In the package ider, two IDE algorithms are implemented based on the maximization of Eq. (8). The first method simply assumes distinct intrinsic dimensions and maximizes the log-likelihood (8) with respect to \(\beta\) with fixed \(p\). Let the ambient dimension or maximum possible dimension of the observation be \(\mathrm{maxDim}\). We assume that the intrinsic dimension is \(p=1,2,\dots, \mathrm{maxDim}\), and for every \(p\), we fit the regression model (4) by maximizing the log-likelihood (8) with respect to \(\beta\), and employ the dimension \(p\) that maximizes the likelihood: \[\hat{p}_{s1} = \mathop{\rm arg~max}\limits_{p \in \{1,\dots,\mathrm{maxDim}\}} \; \max_{\beta \in \mathbb{R}^{2}} L(\{\mathbf{y},\mathbf{X}_{p}\};\beta).\]

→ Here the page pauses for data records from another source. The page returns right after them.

(* ===== verification/ToolAdd.v ===== *)
(** * The result of tfstool_write

    The last steps of [tfstool_write] (the inode, the directory and the
    bitmap reach the image) and its result as a whole: the volume with the
    file added, or an exit that left every file as it was. *)
From stdpp Require Import gmap.
From S2P Require Import Prelude Bytes Tfs TfsFile Hostio Tfstool Volume Toolrun Toolscan ToolWrite.
Import Tfs TfsFile Hostio Tfstool Volume Toolrun Toolscan ToolWrite.

Module ToolAdd.

(** ** The directory block with a new entry *)

Definition new_dir (dir : list Z) (i f : Z) (name16 : list Z) : list Z :=
  splice (set_word dir (5 * i) f) (20 * i + 4) name16.

Section new_dir.
Context (dir name16 : list Z) (i f : Z).
Context (Hdir : buf_ok dir) (Hi : 0 ≤ i < 25) (Hname : length name16 = 16%nat) (Hnb : bytes_ok name16).
Context (Hf : 0 ≤ f < 2 ^ 32).

Lemma new_dir_ok : buf_ok (new_dir dir i f name16).
Proof.
  destruct (set_word_ok dir (5 * i) f Hdir ltac:(lia)) as [Hl Hb]. unfold new_dir. split.
  - rw length_splice; lia.
  - by apply splice_bytes.
Qed.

The second method treats the log-likelihood (8) as a function of both the regression coefficients \(\beta \in \mathbb{R}^{2}\) and the intrinsic dimension \(p \in \mathbb{R}_{+}\). Given a set of observations, we can maximize the log-likelihood function with respect to \((p, \beta_1,\beta_2)\). Because it is difficult to obtain a closed-form solution for the maximizer of the likelihood (8), we numerically maximize the likelihood to obtain the estimate as \[\hat{p}_{s2} = \mathop{\rm arg~max}\limits_{p \in \mathbb{R}_{+}} \; \max_{\beta \in \mathbb{R}^{2}} L(\{\mathbf{y},\mathbf{X}_{p}\};\beta)\] by using the quasi-Newton (BFGS) method. The initial point for the variables \((p,\beta_{1},\beta_{2})\) is set to the estimate obtained using the first method explained above.

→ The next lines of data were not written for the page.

(* ===== verification/ToolRead.v ===== *)
(** * The result of tfstool_read and tfstool_delete

    [tfstool_read] on a good volume leaves the bytes of the file in the target
    on the host; [tfstool_delete] releases exactly the blocks of the file. *)
From stdpp Require Import gmap.
From S2P Require Import Prelude Bytes Tfs TfsFile Hostio Tfstool Volume Toolrun Toolscan.
Import Tfs TfsFile Hostio Tfstool Volume Toolrun Toolscan.

Module ToolRead.

(** ** Reading a file *)

Section read.
Context (F : gmap (list Z) (list Z)) (i j : nat) (p pt d : list Z) (n : Z).
Context (Hij : j ≠ i) (Hp : pt ≠ p) (Hv : volume_ok d n).

(** The image is open as stream [i]; the target is open as stream [j], holds
    [out] and is written at its end. *)
Inductive copying (out : list Z) : host → Prop :=
| Copying hb f tf :
    image_stream hb i f → path f = p → 0 ≤ pos f →
    open_on hb j tf out → writable tf = true → path tf = pt → pos tf = Z.of_nat (length out) →
    files hb = <[pt := out]> F → copying out (at_disk hb i f d).

Lemma volume_length : Z.of_nat (length d) = 512 * n ∧ 3 ≤ n ≤ 4096.
Proof. destruct Hv. done. Qed.

Lemma copying_read out h data b :
  copying out h → 0 ≤ b < n → length data = 512%nat →
  ∃ h', read_block data b h = Ret (img d b) h' ∧ copying out h'.
Proof.
  intros [hb f tf Hi Hpf Hpos Ho] Hb Hl. destruct volume_length as [Hd Hn].
  eexists. split; [apply (read_block_run hb i f d n); [done|done|lia|done|done]|].
  apply (Copying out hb (moved f b) tf); try done; [by apply moved_stream|change (0 ≤ 512 * b + 512); lia].
Qed.

Lemma copying_write out h l :
  copying out h → ∃ h', fwrite l (Some j) h = Ret (Z.of_nat (length l)) h' ∧ copying (out ++ l) h'.
Proof.
  intros [hb f tf Hi Hpf Hpos Ho Hw Hpt Hps HF].
  assert (open_on (at_disk hb i f d) j tf out) as Ho'.
  { apply at_disk_open_other; [done| |done]. by rw Hpt Hpf. }
  destruct (decide (l = [])) as [->|Hl].
  - exists (at_disk hb i f d). split.
    + unfold fwrite. rw (bind_Ret _ _ _ _ _ (get_stream_run _ _ _ _ Ho')). by rw /= Hw.
    + rw app_nil_r. by apply (Copying out hb f tf).
  - pose proof (fwrite_run _ _ _ _ l Ho' Hw Hl) as Hr. rw Hps overwrite_end in Hr.
    eexists. split; [exact Hr|].
    set (tf' := tf <| pos := _ |>). set (hb' := with_stream (hb <| files := <[pt := out ++ l]> (files hb) |>) j tf').
    match goal with |- copying _ ?x => assert (x = at_disk hb' i f d) as -> end.
    { unfold hb', with_stream, at_disk, update. cbn. f_equal.
      - rw Hpt. apply insert_insert_ne. by rw Hpf.
      - by apply list_insert_insert_ne. }
    apply (Copying (out ++ l) hb' f tf'); try done.
    + destruct Hi. constructor; try done. unfold hb', with_stream, update. cbn. by rw length_insert.
    + constructor; unfold hb', with_stream, update; cbn.
      * apply list_lookup_insert_eq. exact (lookup_lt_Some _ _ _ (oo_stream _ _ _ _ Ho)).
      * rw Hpt. by rw lookup_insert_eq.
    + unfold tf', update. cbn. rw length_app. lia.
    + unfold hb', with_stream, update. cbn. rw HF. by rw insert_insert_eq.
Qed.

(** The loop over the blocks of a file. *)
Context (e : Z) (He : 0 ≤ e < 25) (Hne : entry (img d) e ≠ 0).
Abbreviation fl := (entry (img d) e).
Abbreviation fs := (fsize (img d) fl).
Abbreviation bytes := (fbytes (img d) fl).

Lemma block_at_run k h : 0 ≤ k < 127 → block_at (img d fl) k h = Ret (fblock (img d) fl k) h.
Proof.
  intros Hk. unfold block_at. rw ld32_word; [apply (volume_img_ok d n Hv)|lia|done].
Qed.

Definition got (k : Z) : Z := Z.min (512 * k) fs.

(** A zero in the table ends the chain. *)
Lemma chain_from_le m k l j' : k ≤ j' < k + Z.of_nat m → word l j' = 0 → Z.of_nat (length (chain_from m k l)) ≤ j' - k.
Proof.
  revert k. induction m as [|m IH]; intros k Hj Hw; simpl; [lia|]. case_decide as Hz; simpl; [lia|].
  destruct (decide (j' = k)) as [->|]; [done|]. specialize (IH (k + 1) ltac:(lia) Hw). lia.
Qed.

(** The chain ends at a zero or at the end of the table. *)
Lemma chain_from_stop m k l j' :
  k ≤ j' < k + Z.of_nat m → Z.of_nat (length (chain_from m k l)) = j' - k → word l j' = 0.
Proof.
  revert k. induction m as [|m IH]; intros k Hj; simpl; [lia|]. case_decide as Hz; simpl.
  - intros H. by replace j' with k by lia.
  - intros H. apply (IH (k + 1)); lia.
Qed.

(** The bytes one turn of the loop adds. *)
Lemma turn_bytes k :
  0 ≤ k < Z.of_nat (length (chain (img d fl))) → let size := Z.min 512 (fs - got k) in
  take (Z.to_nat size) (img d (fblock (img d) fl k)) = slice bytes (got k) size.
Proof.
  intros Hk size. pose proof (volume_img_ok d n Hv) as Him. destruct (file_nblocks d n Hv e He Hne) as [H0 _].
  assert (got k ≤ fs) by (unfold got; lia).
  destruct (decide (size = 0)) as [->|Hs]; [done|].
  assert (got k = 512 * k) as Hg by (unfold got in *; lia).
  change (take (Z.to_nat size) (img d (fblock (img d) fl k))) with
    (slice (img d (fblock (img d) fl k)) 0 size).
  rw (slice_block (img d) fl k 0 size Him); [lia|lia|lia|lia|lia|]. by rw Hg Z.add_0_r.
Qed.

Lemma read_loop_run m k data out h :
  0 ≤ k ≤ Z.of_nat (length (chain (img d fl))) → k + Z.of_nat m = 127 → length data = 512%nat →
  out = slice bytes 0 (got k) → copying out h →
  ∃ h', read_loop m k fs (got k) (img d fl) data (Some j) h = Ret fs h' ∧ copying bytes h'.
Proof.
  destruct volume_length as [Hd Hn]. pose proof (volume_img_ok d n Hv) as Him.
  destruct (file_nblocks d n Hv e He Hne) as [H0 Hnb]. pose proof (nblocks_le fs H0) as Hle.
  pose proof (length_fbytes (img d) fl Him H0) as Hlb.
  revert k data out h. induction m as [|m IH]; intros k data out h Hk Hm Hdata Hout Hc.
  all: assert (got k = fs → out = bytes) as Hend by (intros Hg; rw Hg slice_all in Hout; [lia|done]).
  - assert (got k = fs) as Hg by (unfold got; lia). exists h. rw /= Hg. split; [done|]. by rw -(Hend Hg).
  - cbn [read_loop]. rw (bind_Ret _ _ _ _ _ (block_at_run k h ltac:(lia))). case_decide as Hz.
    + assert (got k = fs) as Hg.
      { pose proof (chain_from_le 127 1 (img d fl) (k + 1) ltac:(lia) Hz). unfold chain in *. unfold got. lia. }
      exists h. rw Hg. split; [done|]. by rw -(Hend Hg).
    + assert (k < Z.of_nat (length (chain (img d fl)))) as Hkc.
      { destruct (decide (k = Z.of_nat (length (chain (img d fl))))) as [E|]; [|lia]. exfalso. apply Hz.
        apply (chain_from_stop 127 1); [lia|]. unfold chain in E. lia. }
      destruct (owned_block (img d) e k Hne ltac:(lia)) as [Hin _].
      destruct (vo_owned d n Hv e _ He Hin) as [Hbr _]. set (b := fblock (img d) fl k) in *.
      rw (i32_small b); [lia|]. destruct (copying_read _ _ data b Hc ltac:(lia) Hdata) as (h1 & Hr1 & Hc1).
      rw (bind_Ret _ _ _ _ _ Hr1). rw (u32_small (fs - got k)); [change (2 ^ 32) with 4294967296; unfold got; lia|].
      cbv zeta. set (size := Z.min 512 (fs - got k)).
      assert ((if decide (fs - got k > TFS_BLOCK_SIZE) then TFS_BLOCK_SIZE else fs - got k) = size) as ->.
      { unfold TFS_BLOCK_SIZE, size. case_decide; lia. }
      assert (0 ≤ size ≤ 512) as Hsz by (unfold size, got; lia).
      assert (got (k + 1) = got k + size) as Hg1 by (unfold size, got; lia).
      destruct (copying_write _ _ (take (Z.to_nat size) (img d b)) Hc1) as (h2 & Hr2 & Hc2).
      rw (bind_Ret _ _ _ _ _ Hr2). rw length_take (proj1 (Him b)).
      replace (Z.of_nat (Z.to_nat size `min` 512)) with size by lia.
      rw (i32_small (got k + size)); [unfold size, got; lia|]. rw -Hg1.
      apply (IH (k + 1) _ (out ++ take (Z.to_nat size) (img d b))); [lia|lia|apply Him| |done].
      subst out b. rw (turn_bytes k ltac:(lia)) Hg1 slice_app //; [unfold got; lia|unfold got; lia].
Qed.

(** The text of the message, and the end of the run. *)
Lemma copying_close out h :
  copying out h →
  ∃ h1 h2, fclose (Some j) h = Ret tt h1 ∧ fclose (Some i) h1 = Ret tt h2 ∧ files h2 = <[p := d]> (<[pt := out]> F).
Proof.
  intros [hb f tf Hi Hpf Hpos Ho Hw Hpt Hps HF].
  assert (open_on (at_disk hb i f d) j tf out) as Ho'.
  { apply at_disk_open_other; [done| |done]. by rw Hpt Hpf. }
  eexists. eexists. split; [exact (fclose_run _ _ _ _ Ho')|]. split.
  - apply (fclose_run _ _ f d). constructor; cbn; [|by rw lookup_insert_eq].
    rw list_lookup_insert_ne //. by apply list_lookup_insert_eq, Hi.
  - by rw -Hpf -HF.
Qed.

Lemma copying_output out h msg :
  copying out h → copying out (h <| output := msg :: output h |>).
Proof.
  intros [hb f tf Hi Hpf Hpos Ho Hw Hpt Hps HF].
  match goal with |- copying _ ?x => assert (x = at_disk (hb <| output := msg :: output hb |>) i f d) as -> by reflexivity end.
  apply (Copying out (hb <| output := msg :: output hb |>) f tf); try done; [by destruct Hi|by destruct Ho].
Qed.

End read.

(** ** tfstool_read *)

(** The first entry with a name. *)
Definition found (im : Z → list Z) (name : list Z) (k : Z) : Prop :=
  0 ≤ k < 25 ∧ dir_name (im TFS_DIRECTORY_BLOCK) k = cname 16 name ∧
  ∀ k', 0 ≤ k' < k → dir_name (im TFS_DIRECTORY_BLOCK) k' ≠ cname 16 name.

Lemma found_run im name name16 k h :
  buf_ok (im TFS_DIRECTORY_BLOCK) → strncpy 16 name = Some name16 → found im name k →
  find_entry 25 0 (im TFS_DIRECTORY_BLOCK) name h = Ret k h.
Proof.
  intros Hd Hn (Hk & Hm & Hb). destruct (tool_find_entry_run _ _ _ Hd Hn h) as (r & Hr & [[-> Hno]|(Hrr & Hrm & Hrb)]).
  - by destruct (Hno k Hk).
  - rw Hr. f_equal. destruct (Z.lt_trichotomy r k) as [Hlt|[->|Hlt]]; [|done|].
    + by destruct (Hb r ltac:(lia)).
    + by destruct (Hrb k ltac:(lia)).
Qed.

Lemma missing_run im name name16 h :
  buf_ok (im TFS_DIRECTORY_BLOCK) → strncpy 16 name = Some name16 → no_entry (im TFS_DIRECTORY_BLOCK) name →
  find_entry 25 0 (im TFS_DIRECTORY_BLOCK) name h = Ret (-1) h.
Proof.
  intros Hd Hn Hno. destruct (tool_find_entry_run _ _ _ Hd Hn h) as (r & -> & [[-> _]|(Hrr & Hrm & _)]); [done|].
  by destruct (Hno r Hrr).
Qed.

Section tool.
Context (stack : string → list Z) (Hstack : ∀ v, buf_ok (stack v)).
Context (h : host) (dn p d : list Z) (n : Z).
Context (Hdn : cstr dn = Some p) (Hd : files h !! p = Some d) (Hv : volume_ok d n).

Section target.
Context (sn tn pt name16 : list Z) (Htn : cstr tn = Some pt) (Hpt : pt ≠ p) (Hsn : strncpy 16 sn = Some name16).

Lemma read_start :
  ∃ i j h1, j ≠ i ∧ copying (files h) i j p pt d [] h1 ∧
    ∀ B (k : stream → stream → prog B),
      (d ← openfile dn "r+"; set_disk d;; t ← openfile tn "w"; k d t) h = k (Some i) (Some j) h1.
Proof.
  pose proof (openfile_run h dn p d true Hdn Hd) as H1. pose proof (set_disk_run h p d Hd) as H2.
  pose proof (pushed_image h p) as Hi. set (i := length (streams h)) in *.
  set (hb := pushed h (reads p true)) in *. set (f := reads p true) in *.
  pose proof (openfile_w (at_disk hb i f d) tn pt false Htn) as H3. rw at_disk_length in H3.
  set (j := length (streams hb)) in *. set (tf := File pt 0 false false false true) in *.
  set (hb2 := pushed (hb <| files := <[pt := []]> (files hb) |>) tf).
  match type of H3 with _ = Ret _ ?x => assert (x = at_disk hb2 i f d) as E end.
  { unfold hb2, pushed, at_disk, update. cbn. f_equal; [by apply insert_insert_ne|].
    symmetry. apply insert_app_l, (is_index _ _ _ Hi). }
  rw E in H3. exists i, j, (at_disk hb2 i f d). split; [pose proof (is_index _ _ _ Hi); lia|]. split.
  - apply (Copying _ _ _ _ _ _ _ hb2 f tf); try done.
    + destruct Hi. constructor; try done. unfold hb2, pushed, update. cbn. rw length_app. simpl in *. lia.
    + constructor; unfold hb2, pushed, update; cbn; [|by rw lookup_insert_eq].
      rw lookup_app_r; [lia|]. by rw Nat.sub_diag.
  - intros B k. by rw (bind_Ret _ _ _ _ _ H1) (bind_Ret _ _ _ _ _ H2) (bind_Ret _ _ _ _ _ H3).
Qed.

Lemma same_image out : <[p := d]> (<[pt := out]> (files h)) = <[pt := out]> (files h).
Proof. rw insert_insert_ne; [congruence|]. by rw (insert_id (files h)). Qed.

Lemma tfstool_read_run k :
  found (img d) sn k → entry (img d) k ≠ 0 →
  ∃ h', tfstool_read stack dn sn tn h = Ret tt h' ∧
    files h' = <[pt := fbytes (img d) (entry (img d) k)]> (files h).
Proof.
  intros Hfound Hne. pose proof (volume_img_ok d n Hv) as Him. pose proof (vo_size d n Hv) as Hn.
  pose proof (proj1 Hfound) as Hk. destruct (entry_block d n Hv k Hk Hne) as [Hf3 Hfn].
  destruct read_start as (i & j & h1 & Hij & Hc & Hrun). unfold tfstool_read. rw Hrun.
  destruct (copying_read _ _ _ _ _ _ _ Hij Hv _ _ (stack "master_dir") TFS_DIRECTORY_BLOCK Hc)
    as (h2 & Hr2 & Hc2); [unfold TFS_DIRECTORY_BLOCK; lia|apply Hstack|]. rw (bind_Ret _ _ _ _ _ Hr2).
  rw (bind_Ret _ _ _ _ _ (found_run _ _ _ _ h2 (Him _) Hsn Hfound)). rw decide_False; [lia|].
  rw (bind_Ret _ _ _ _ _ (entry_inode_run _ (Him _) k h2 Hk)).
  change (word (img d TFS_DIRECTORY_BLOCK) (5 * k)) with (entry (img d) k).
  rw (i32_small (entry (img d) k)); [lia|].
  destruct (copying_read _ _ _ _ _ _ _ Hij Hv _ _ (stack "inode_block") (entry (img d) k) Hc2)
    as (h3 & Hr3 & Hc3); [lia|apply Hstack|]. rw (bind_Ret _ _ _ _ _ Hr3).
  rw (bind_valid _ _ _ _ (ld32_word (img d (entry (img d) k)) 0 (Him _) ltac:(lia))).
  change (word (img d (entry (img d) k)) 0) with (fsize (img d) (entry (img d) k)).
  destruct (file_nblocks d n Hv k Hk Hne) as [H0 _].
  destruct (read_loop_run (files h) i j p pt d n Hij Hpt Hv k Hk Hne 127 0 (stack "data") [] h3) as (h4 & Hr4 & Hc4);
    [lia|lia|apply Hstack|..|exact Hc3|].
  { unfold got. by rw Z.min_l; [lia|]. }
  unfold got in Hr4. rw Z.min_l in Hr4; [lia|]. rw (bind_Ret _ _ _ _ _ Hr4).
  rw (bind_Ret _ _ _ _ _ (printf_run _ [Num _; Str tn] [Num _; Str pt] h4 ltac:(by rw /= Htn))).
  destruct (copying_close _ _ _ _ _ _ Hij Hpt _ _ (copying_output _ _ _ _ _ _ _ _
    ("%d bytes written to file '%s'.\n", [Num (fsize (img d) (entry (img d) k)); Str pt]) Hc4)) as (h5 & h6 & H5 & H6 & Hf6).
  rw (bind_Ret _ _ _ _ _ H5) H6. exists h6. split; [done|]. by rw Hf6 same_image.
Qed.

(** The target is emptied before the file is looked for. *)
Lemma tfstool_read_missing_run s :
  cstr sn = Some s → no_entry (img d TFS_DIRECTORY_BLOCK) sn →
  ∃ h', tfstool_read stack dn sn tn h = Exit EXIT_FAILURE h' ∧ files h' = <[pt := []]> (files h).
Proof.
  intros Hs Hno. pose proof (volume_img_ok d n Hv) as Him. pose proof (vo_size d n Hv) as Hn.
  destruct read_start as (i & j & h1 & Hij & Hc & Hrun). unfold tfstool_read. rw Hrun.
  destruct (copying_read _ _ _ _ _ _ _ Hij Hv _ _ (stack "master_dir") TFS_DIRECTORY_BLOCK Hc)
    as (h2 & Hr2 & Hc2); [unfold TFS_DIRECTORY_BLOCK; lia|apply Hstack|]. rw (bind_Ret _ _ _ _ _ Hr2).
  rw (bind_Ret _ _ _ _ _ (missing_run _ _ _ h2 (Him _) Hsn Hno)).
  destruct (decide (-1 < 0)) as [_|[]]; [|lia].
  rw (bind_Ret _ _ _ _ _ (printf_run _ [Str sn] [Str s] h2 ltac:(by rw /= Hs))).
  eexists. split; [done|]. destruct Hc2 as [hb f tf Hi Hpf _ _ _ _ _ HF].
  transitivity (<[path f := d]> (files hb)); [done|]. by rw Hpf HF same_image.
Qed.

End target.

End tool.
End ToolRead.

In the ider package, a second-order local IDE with discrete dimensions is performed using the function side (Second-order Intrinsic Dimension Estimator) as follows:

> set.seed(123)
> tmp <- gendata(DataName='ldbl', n=300)
> x <- tmp$x
> idx <- c(sample(which(tmp$tDim==1)[1:10], 3), sample(which(tmp$tDim==2)[1:30], 3))
> estside <- side(x=x[1:100,], local=TRUE, method='disc')
> print(estside[idx]) ## estimated discrete local intrinsic dimensions by side
[1] 1 1 1 3 1 2

An example of the same, using the method ‘cont’ is as follows:

> estside <- side(x=x[1:100,], local=TRUE, method='cont')
> print(estside[idx]) ## estimated continuous local intrinsic dimensions by side
[1] 1.020254 1.338089 1.000000 2.126269 3.360426 2.074643

It is seen that the obtained estimates are not natural numbers.

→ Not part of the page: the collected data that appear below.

(* ===== verification/Userheap.v ===== *)
(** * The heap of user programs (tests/lib.c)

    heap_init, malloc, free, calloc and realloc on the bytes of the array
    [heap] of the program, which hold the headers of the blocks: the size of a
    block and, while it is free, the next free block. *)
From S2P Require Import Prelude Bytes.

Module Userheap.

Definition HEAP_SIZE : Z := 256.
Definition MIN_ALLOC_SIZE : Z := 8.
Definition SIZEOF_SIZE_T : Z := 4.

(** The pointer free_list and the bytes of the array heap. *)
Record uheap_t := Uheap { free_list : Z; heap : list Z }.
#[export] Instance eta_uheap : Eta uheap_t := fun s => Uheap (free_list s) (heap s).

Abbreviation H A := (M uheap_t A).

(** A [free_block_t **]: &free_list or the field next of a block. *)
Inductive link_t := ListHead | NextOf (block : Z).

Section heap.
(** The address of the array. *)
Variable heap_addr : Z.

(** An access outside the array is undefined, a word that is not aligned is an
    exception of the processor. *)
Definition get_word (a : Z) : H Z :=
  h ← gets heap;
  if decide (a `mod` 4 = 0) then oread (ld32 h (a - heap_addr)) else fault.
Definition set_word (a w : Z) : H unit :=
  h ← gets heap;
  if decide (a `mod` 4 = 0) then
    h' ← oread (st32 h (a - heap_addr) w);
    modify (λ s, s <| heap := h' |>)
  else fault.
Definition get_byte (a : Z) : H Z := h ← gets heap; oread (arr_get h (a - heap_addr)).
Definition set_byte (a c : Z) : H unit :=
  h ← gets heap;
  h' ← oread (arr_set h (a - heap_addr) c);
  modify (λ s, s <| heap := h' |>).

(** The fields of a free_block_t. *)
Definition get_size (block : Z) : H Z := get_word block.
Definition set_size (block size : Z) : H unit := set_word block size.
Definition get_next (block : Z) : H Z := get_word (block + 4).
Definition set_next (block next : Z) : H unit := set_word (block + 4) next.
Definition set_link (p : link_t) (block : Z) : H unit :=
  match p with
  | ListHead => modify (λ s, s <| free_list := block |>)
  | NextOf b => set_next b block
  end.

Definition heap_init : H unit :=
  modify (λ s, s <| free_list := heap_addr |>);;
  block ← gets free_list;
  set_size block HEAP_SIZE;;
  set_next block 0.

(** The size of a request: at least MIN_ALLOC_SIZE, and a multiple of 4. *)
Definition round_size (size : Z) : Z :=
  let size := if decide (size < MIN_ALLOC_SIZE) then MIN_ALLOC_SIZE else size in
  if decide (size `mod` 4 ≠ 0) then u32 (Z.land size 0xFFFFFFFC + 4) else size.

(** The loop over the free blocks.  The array has 64 words: a list of more than
    [fuel] = 64 blocks is cyclic, and the loop, which changes nothing before it
    returns, goes on for ever. *)
Fixpoint malloc_loop (fuel : nat) (block : Z) (prev_p : link_t) (size : Z) : H Z :=
  if decide (block = 0) then mret 0 else
  match fuel with
  | O => spin
  | S f =>
    block_size ← get_size block;
    if decide (MIN_ALLOC_SIZE + SIZEOF_SIZE_T ≤ i32 (block_size - size - SIZEOF_SIZE_T)) then
      set_size block (u32 (block_size - (size + SIZEOF_SIZE_T)));;
      block_size ← get_size block;
      let new_block := u32 (block + block_size) in
      set_size new_block (u32 (size + SIZEOF_SIZE_T));;
      mret (u32 (new_block + SIZEOF_SIZE_T))
    else if decide (u32 (size + SIZEOF_SIZE_T) ≤ block_size) then
      next ← get_next block;
      set_link prev_p next;;
      mret (u32 (block + SIZEOF_SIZE_T))
    else
      next ← get_next block;
      malloc_loop f next (NextOf block) size
  end.

Definition malloc (size : Z) : H Z :=
  if decide (size = 0) then mret 0 else
  block ← gets free_list;
  malloc_loop 64 block ListHead (round_size size).

(** Put [block] between [prev_block] and [cur_block], and merge it with them. *)
Definition insert_block (block prev_block cur_block : Z) : H unit :=
  (if decide (prev_block = 0) then modify (λ s, s <| free_list := block |>)
   else set_next prev_block block);;
  set_next block cur_block;;
  block ← (if decide (prev_block ≠ 0) then
             prev_size ← get_size prev_block;
             if decide (u32 (block - prev_block) = prev_size) then
               size ← get_size block;
               set_size prev_block (u32 (prev_size + size));;
               set_next prev_block cur_block;;
               mret prev_block
             else mret block
           else mret block);
  if decide (cur_block ≠ 0) then
    size ← get_size block;
    if decide (u32 (cur_block - block) = size) then
      cur_size ← get_size cur_block;
      set_size block (u32 (size + cur_size));;
      cur_next ← get_next cur_block;
      set_next block cur_next
    else mret tt
  else mret tt.

Fixpoint free_loop (fuel : nat) (block prev_block cur_block : Z) : H unit :=
  match fuel with
  | O => spin
  | S f =>
    if decide (block < cur_block ∨ cur_block = 0) then insert_block block prev_block cur_block
    else
      next ← get_next cur_block;
      free_loop f block cur_block next
  end.

Definition free (ptr : Z) : H unit :=
  if decide (ptr ≠ 0) then
    let block := u32 (ptr - SIZEOF_SIZE_T) in
    cur_block ← gets free_list;
    free_loop 65 block 0 cur_block
  else mret tt.

Definition calloc (nmemb size : Z) : H Z :=
  ptr ← malloc (u32 (nmemb * size));
  (if decide (ptr ≠ 0) then
     for_loop (Z.to_nat (u32 (nmemb * size))) 0 (λ i, set_byte (ptr + i) 0)
   else mret tt);;
  mret ptr.

Definition realloc (ptr size : Z) : H Z :=
  if decide (ptr = 0) then malloc size
  else if decide (size = 0) then free ptr;; mret 0
  else
    new_ptr ← malloc size;
    (if decide (new_ptr ≠ 0) then
       for_loop (Z.to_nat size) 0 (λ i, c ← get_byte (ptr + i); set_byte (new_ptr + i) c);;
       free ptr
     else mret tt);;
    mret new_ptr.
End heap.
End Userheap.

The local dimension estimate is easily aggregated to a global estimate by taking an average, median, or voting of local estimates, and this is realized when we set the argument local = TRUE in mada or side. The functions mada and side have an argument comb to specify how the local estimates are combined. When comb=’average’, the local estimates are averaged as a global IDE. Likewise, when comb=’median’, the median of the local estimates is adopted; and when comb=’vote’, the voting of local estimates is adopted as a global IDE. Note that the combination method vote should be used only with method=’disc’.

> set.seed(123)
> x <- gendata(DataName='SwissRoll', n=300)
> estmada <- mada(x=x, local=FALSE, comb='median')
> estmada
[1] 1.754866
> estside <- side(x=x, local=FALSE, comb='median', method='disc')
> estside
[1] 2

5 Other distance-based approaches

The package ider supports two other distance-based dimension-estimation methods, namely lbmle and nni.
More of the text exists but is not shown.